Kita semua berpikir bahwa 2017 akan menjadi puncak kejayaan para bintang Warriors Tiongkok! Nah, semuanya, lihatlah tahun 2019! Katakan padaku, dalam pikiran kalian, kau dan aku memimpikan hal yang sama, kan?”
Ye Xunyang menggigit bibirnya dan berkata, “Terima kasih, Prajurit Bintang Huaxia, karena telah mewujudkan mimpi kami menjadi kenyataan…”
Setelah wawancara, Yi Qingchen berteleportasi kembali ke ruang ganti.
Namun, ia mendapati Jiang Xiao berdiri di balik pintu, seolah mencoba mengerjainya. Ia menunggu Yi Qingchen membuka pintu sebelum melompat keluar untuk menakutinya.
Namun, situasi saat ini…
Jiang Xiao menggaruk kepalanya.
Yi Qingchen, yang berdiri di tengah ruang ganti, juga menggaruk kepalanya.
Kedua anak laki-laki berambut cepak itu saling pandang dan suasana menjadi canggung.

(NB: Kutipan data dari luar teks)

(** The f-string of lines 54-65, with its line breaks and indentation. *)
Definition agent_instructions (today date_str : string) : string :=
  "You are a daily automation agent running on " +:+ today +:+ "." +:+ nl +:+
  indent +:+ nl +:+
  indent +:+ "Execute these tasks:" +:+ nl +:+
  indent +:+ "1. Analyze the repository structure and create a summary" +:+ nl +:+
  indent +:+ "2. Generate a daily status report" +:+ nl +:+
  indent +:+ "3. List any TODOs or issues found" +:+ nl +:+
  indent +:+ "4. Create recommendations for improvements" +:+ nl +:+
  indent +:+ nl +:+
  indent +:+ "Save all outputs to ./daily-automation-output/report-" +:+
    date_str +:+ ".md" +:+ nl +:+
  indent +:+ nl +:+
  indent +:+ "Always call Codex MCP with {" +:+
    dq +:+ "approval-policy" +:+ dq +:+ ":" +:+ dq +:+ "never" +:+ dq +:+ "," +:+
    dq +:+ "sandbox" +:+ dq +:+ ":" +:+ dq +:+ "workspace-write" +:+ dq +:+
    "}." +:+ nl +:+
  indent.

Definition summary_path (g : Globals) : string :=
  path_join (OUTPUT_DIR g) ("summary-" +:+ DATE_STR g +:+ ".txt").

Definition error_path (g : Globals) : string :=
  path_join (OUTPUT_DIR g) ("error-" +:+ DATE_STR g +:+ ".log").

Definition error_message (e : Exc) : string :=
  "Error in daily automation: " +:+ exc_str e.

Definition error_record (now : DateTime) (e : Exc) : string :=
  str_datetime now +:+ ": " +:+ error_message e +:+ nl +:+ exc_str e.

(** Lines 42-88: the body of the [try]. *)
Definition automation_body (pe : ProcEnv) (g : Globals) (re : RunEnv)
  : M RunResult :=
  async_with
    (mcp_aenter (mcp_start_err re) "Codex CLI" "npx" ["-y"; "codex"; "mcp"]
                360000)
    mcp_aexit
    (fun codex_mcp_server =>
       print Stdout "✓ Codex MCP server started";;
       today ← datetime_now (clock pe);
       let automation_agent :=
         mkAgent "Daily Automation Agent"
                 (agent_instructions (strftime_date today) (DATE_STR g))
                 "gpt-5"
                 [codex_mcp_server] in
       print Stdout "⚙️  Running daily automation tasks...";;
       result ← Runner_run (service re) automation_agent
                  "Execute daily automation and generate comprehensive report"
                  20;
       print Stdout "✓ Daily automation completed";;
       print Stdout (nl +:+ "Final Output:" +:+ nl +:+ final_output result);;
       let summary_file := summary_path g in
       write_text (summary_write_err re) summary_file (final_output result);;
       print Stdout (nl +:+ "✓ Summary saved to " +:+ summary_file);;
       mret result).
(** * SysMon: a shallow embedding of [sysmon.py] and its specification

    [sysmon.py] samples three kernel text files ([/proc/stat],
    [/proc/net/dev], [/proc/meminfo]) and prints a short report.  The
    functions of the module are embedded here as programs of a small
    state-and-exception monad over an explicit [World]: the text each file
    serves at each read, the table of open file objects, the time slept and
    the text printed.

    Interpreter.  The module docstring names its platform (Ubuntu 14.04
    LTS); the builtins are modelled as CPython 3.4, the Python 3 of that
    platform, runs them on ASCII text:
    - [open(path, 'r')] is text mode with universal newlines;
    - [str.split()] splits on runs of the ASCII white space of [str.isspace];
    - [int()] and [float()] skip TAB, LF, VT, FF, CR and the space around
      an ASCII literal, take no digit-group underscores (those came with
      3.6), and [int()] has no length limit (that came with 3.11);
    - in a [%]-format a flag may stand between the two percent signs of an
      escaped percent, so ["% %"] writes one [%] (rejected from 3.7 on);
    - [float] is IEEE 754 binary64, round to nearest even, taken from the
      executable specification [SpecFloat] of the standard library;
    - objects are reference counted: a file object held by a local only is
      closed when the function returns, and is kept, open, by the frame of
      an exception that leaves the function.
    Where the model does not cover the interpreter (bytes outside ASCII, a
    regular expression outside the fragment of [Module Re]) a run ends in
    [OutOfScope] rather than in a guessed result. *)

From Stdlib Require Import ZArith List String Ascii Bool Lia DecimalString.
From Stdlib Require Import Floats.SpecFloat.
Import ListNotations.
Local Open Scope string_scope.
Local Open Scope Z_scope.

(** ** Exceptions and outcomes *)

(** Which builtin rejected a literal with [ValueError]. *)
Inductive conversion := int_literal | float_literal.

(** The exceptions the module can raise.  None is caught anywhere in
    [sysmon.py], so each of them ends the program. *)
Inductive exn :=
| IOError (path : string)                       (* open(): no such source *)
| IndexError                                    (* list index out of range *)
| ValueError (c : conversion) (literal : string)
| ValueError_closed_file                        (* I/O operation on closed file *)
| ValueError_sleep                              (* sleep length must be non-negative *)
| ZeroDivisionError                             (* float division by zero *)
| OverflowError                                 (* int too large to convert to float *)
| TypeError                                     (* a %-format and its arguments disagree *)
| ValueError_format                             (* incomplete format *)
| UnboundLocalError (name : string)
| KeyError (key : string)
| re_error.                                     (* re.compile rejected the pattern *)

Inductive outcome (A : Type) :=
| Ok (a : A)
| Raise (e : exn)
| OutOfScope.
Arguments Ok {A} a.
Arguments Raise {A} e.
Arguments OutOfScope {A}.
(** * Fintrack: installment allocation and monthly-invoice maintenance

    A shallow embedding of [storage.ts] ([DatabaseStorage]) and of the
    table and validation declarations of [schema.ts], followed by the
    properties of purchase creation, purchase deletion and the monthly
    invoice refresh.

    Modelling conventions.
    - A JavaScript [number] is a double: a finite value, held as the
      rational it denotes, [NaN] or an infinity.  Arithmetic rounds to the
      nearest double, ties to even ([numberOf]); the text [x.toString()]
      is the shortest decimal that reads back as [x] ([Number_toString]).
      The two zeros are one value: they differ only as divisors, and the
      one quotient the storage layer computes is not read when its
      divisor is a zero.
    - A [decimal(10,2)] column holds a whole number of hundredths or
      [NaN] ([decimal]).  The text written to it is rounded half away
      from zero to two places, as PostgreSQL does, and is refused when
      the result needs more than eight integral digits or the text is an
      infinity.
    - An [integer] column refuses a number that is not an integer of 32
      bits; a [date] column refuses a string that names no day of the
      years 1 to 9999; a row that references a card is refused when no
      card carries the identifier.
    - A statement the database refuses writes nothing and rejects its
      promise with [DatabaseError], whatever the reason; each statement
      is committed on its own.  Failures of the connection are outside
      the model.
    - A [string] is a text the database can hold; identifiers are
      compared only, and are natural numbers here.
    - [gen_random_uuid()] is a counter kept in the database state; the
      [created_at] timestamps are left out, no function of the storage
      layer reads them.
    - A [Date] object is its local calendar fields.  A date-only ISO string
      is parsed as midnight UTC, so in a zone behind UTC the local fields
      are those of the previous day; the time of day is carried along
      unchanged by every operation used here and is left out.  A purchase
      date is a date-only string, [IsoDate]. *)

From Stdlib Require Import ZArith QArith Qround Qabs Qpower List String Ascii Bool Lia Lqa.
From Stdlib Require Import DecimalString Permutation Sorted.
Import ListNotations.
Local Open Scope string_scope.
Local Open Scope list_scope.
Local Open Scope Z_scope.
(** A call of [step] that returns went through both loops and [finish]. *)
Lemma step_returned inp s obs reward d s' tr :
  step s inp = (Returned obs reward d, s', tr) ->
  done s = false /\
  exists L, finish L = (Returned obs reward d, s')
            /\ tr = trace L
            /\ same_frame s (self L)
            /\ locals_follow_trace L.
Proof.
  intros H.
  destruct (done s) eqn:Hd.
  { unfold step in H. rewrite Hd in H. discriminate. }
  split; [reflexivity|].
  destruct (step_running inp s _ _ _ Hd H)
    as [(L & e & _ & Ho & _)|[(L1 & L & e & _ & _ & Ho & _)
                              |(L1 & L & Hl & Hp & Hf & Ht)]];
    try discriminate.
  exists L. split; [|split; [|split]]; auto.
  - eapply same_frame_trans; [apply begin_frame|].
    eapply same_frame_trans; [eapply station_loop_frame; eauto|].
    eapply spawn_profiles_frame; eauto.
  - apply spawn_profiles_trace in Hp. destruct Hp as (Hs & Hc & Hu).
    apply station_loop_locals in Hl; [|split; reflexivity].
    unfold station_part in Hs. inversion Hs as [[H1 H2 H3 H4]].
    unfold locals_follow_trace in *. rewrite Hc, Hu, H1, H2. exact Hl.
Qed.

End Traces.

Section StepReturns.

Context {C : Collaborators}.

Lemma finish_returned L obs reward d s' :
  finish L = (Returned obs reward d, s') ->
  simulate_grid (config (self L)) = false
  /\ reward = total_costs L
  /\ d = episode_is_done (advance (self L)) (user_satisfaction_list L)
  /\ s' = (if d then set_done (advance (self L)) true else advance (self L))
  /\ obs = _get_observation s'.
Proof.
  unfold finish. cbn [advance _step_date config set_current_evs_parked
                      set_sim_date set_current_step].
  destruct (simulate_grid (config (self L))); [discriminate|].
  destruct (episode_is_done _ _) eqn:Hd; intros H; inversion H; subst;
    rewrite ?Hd; auto.
Qed.

(** A returned call: counter, flag and configuration afterwards. *)
Lemma step_returned_state inp s obs reward d s' tr :
  step s inp = (Returned obs reward d, s', tr) ->
  config s' = config s /\ current_step s' = current_step s + 1
  /\ done s' = d /\ done s = false.
Proof.
  intros H. apply step_returned in H.
  destruct H as (Hd & L & Hf & _ & (Hc & Hs & Hdn & _) & _).
  apply finish_returned in Hf. destruct Hf as (_ & _ & _ & -> & _).
  destruct d; cbn; rewrite ?Hc, ?Hs, ?Hdn; auto.
Qed.

End StepReturns.

Section Coverage.

Context {C : Collaborators}.
Variable inp : Input.

Lemma station_body_faithful pos c L L' r :
  Forall faithful (trace L) -> station_body inp pos c L = (L', r) ->
  Forall faithful (trace L').
Proof.
  intros HF H.
  body_cases H; cbn [trace log with_self]; auto;
    repeat (apply Forall_app; split; auto);
    repeat constructor; cbn; auto.
Qed.

Lemma station_loop_faithful todo pos L L' r :
  Forall faithful (trace L) -> station_loop inp pos todo L = (L', r) ->
  Forall faithful (trace L').
Proof.
  revert pos L. induction todo as [|c rest IH]; intros pos L HF H; simpl in H.
  - inversion H; subst; auto.
  - destruct (station_body inp pos c L) as [L1 [e|]] eqn:Hb.
    + inversion H; subst. eapply station_body_faithful; eauto.
    + eapply IH; [|exact H]. eapply station_body_faithful; eauto.
Qed.

Lemma profile_loop_faithful todo i L L' r :
  Forall faithful (trace L) -> profile_loop i todo L = (L', r) ->
  Forall faithful (trace L').
Proof.
  revert i L. induction todo as [|ev rest IH]; intros i L HF H; simpl in H.
  - inversion H; subst; auto.
  - destruct (time_of_arrival ev =? current_step (self L) + 1).
    + destruct (Py.pos _ _) as [k|]; [|inversion H; subst; auto].
      destruct (_ !! k) as [c|]; [|inversion H; subst; auto].
      destruct (spawn_ev c (ev_reset ev)) as [c' r'] eqn:Hs.
      assert (HF' : Forall faithful (trace L ++ [SpawnEv k c (ev_reset ev) c' r'])).
      { apply Forall_app; split; auto. }
      destruct r' as [e|].
      * inversion H; subst. exact HF'.
      * eapply IH; [|exact H]. exact HF'.
    + destruct (time_of_arrival ev >? current_step (self L) + 1).
      * inversion H; subst; auto.
      * eauto.
Qed.

Lemma spawn_profiles_faithful L L' r :
  Forall faithful (trace L) -> spawn_profiles L = (L', r) ->
  Forall faithful (trace L').
Proof.
  unfold spawn_profiles. destruct (ev_profiles (self L)).
  - apply profile_loop_faithful.
  - intros HF H; inversion H; subst; auto.
Qed.

(** Every event of a trace of [step] records its call truly. *)
Lemma step_faithful s o s' tr :
  step s inp = (o, s', tr) -> Forall faithful tr.
Proof.
  intros H. destruct (done s) eqn:Hd.
  { unfold step in H. rewrite Hd in H. inversion H; subst. constructor. }
  destruct (step_running inp s _ _ _ Hd H)
    as [(L & e & Hl & _ & _ & ->)|[(L1 & L & e & Hl & Hp & _ & _ & ->)
                                   |(L1 & L & Hl & Hp & _ & ->)]].
  - eapply station_loop_faithful; [|exact Hl]. constructor.
  - eapply spawn_profiles_faithful; [|exact Hp].
    eapply station_loop_faithful; [|exact Hl]. constructor.
  - eapply spawn_profiles_faithful; [|exact Hp].
    eapply station_loop_faithful; [|exact Hl]. constructor.
Qed.

Lemma station_body_covers stations pos c rest L L' :
  covers stations pos (c :: rest) L -> station_body inp pos c L = (L', None) ->
  covers stations (S pos) rest L'.
Proof.
  unfold covers. intros HC H. revert HC.
  body_cases H; intros (H1 & H2 & H3 & H4); cbn [trace log with_self];
    rewrite ?stepped_app, ?costs_app, ?reports_app; cbn [stepped costs reports];
    rewrite ?app_nil_r, ?length_app, <- ?app_assoc; cbn [length app];
    rewrite H1, H2, H3, H4; repeat split; auto; lia.
Qed.

(** A call of [step] that returns has stepped every station once, in the
    order of the station list, and each call returned normally. *)
Lemma step_covers s obs reward d s' tr :
  step s inp = (Returned obs reward d, s', tr) ->
  stepped tr = charging_stations s
  /\ length (costs tr) = length (charging_stations s)
  /\ length (reports tr) = length (charging_stations s).
Proof.
  intros H. destruct (done s) eqn:Hd.
  { unfold step in H. rewrite Hd in H. discriminate. }
  destruct (step_running inp s _ _ _ Hd H)
    as [(L & e & _ & Ho & _)|[(L1 & L & e & _ & _ & Ho & _)
                              |(L1 & L & Hl & Hp & _ & ->)]];
    try discriminate.
  apply (station_loop_completes inp (covers (charging_stations s))
           (station_body_covers (charging_stations s))) in Hl.
  - destruct Hl as (H1 & H2 & H3 & H4).
    destruct (spawn_profiles_trace _ _ _ Hp) as (Hs & _).
    inversion Hs as [[E1 E2 E3 E4]].
    rewrite E2, E3, E4. rewrite app_nil_r in H1.
    rewrite H3, H4, <- H2, H1. auto.
  - unfold covers; cbn. auto.
Qed.

End Coverage.

(** * The step protocol *)

Section StepProtocol.

Context {C : Collaborators}.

“Mm…” Yi Qingchen bergumam pada dirinya sendiri sejenak sebelum tubuhnya berkelebat dan menghilang tanpa jejak.
Sesaat kemudian, pintu ruang ganti terbuka dan Yi Qingchen masuk.
Jiang Xiao tercengang.
Dia menyeringai canggung. Jadi, um… Apakah Anda bekerja sama dengan saya seperti ini?
Jiang Xiao tiba-tiba melangkah maju dan bergegas keluar dari balik pintu. “Hei!”
Yi Qingchen berpura-pura terkejut dan buru-buru mundur selangkah, “Ya!”
Jiang Xiao mengangguk dan berpikir, kau memang murid kesayanganku!
Saat ini, hanya dua kata yang dapat menggambarkan suasana hati tuannya: “Senang!”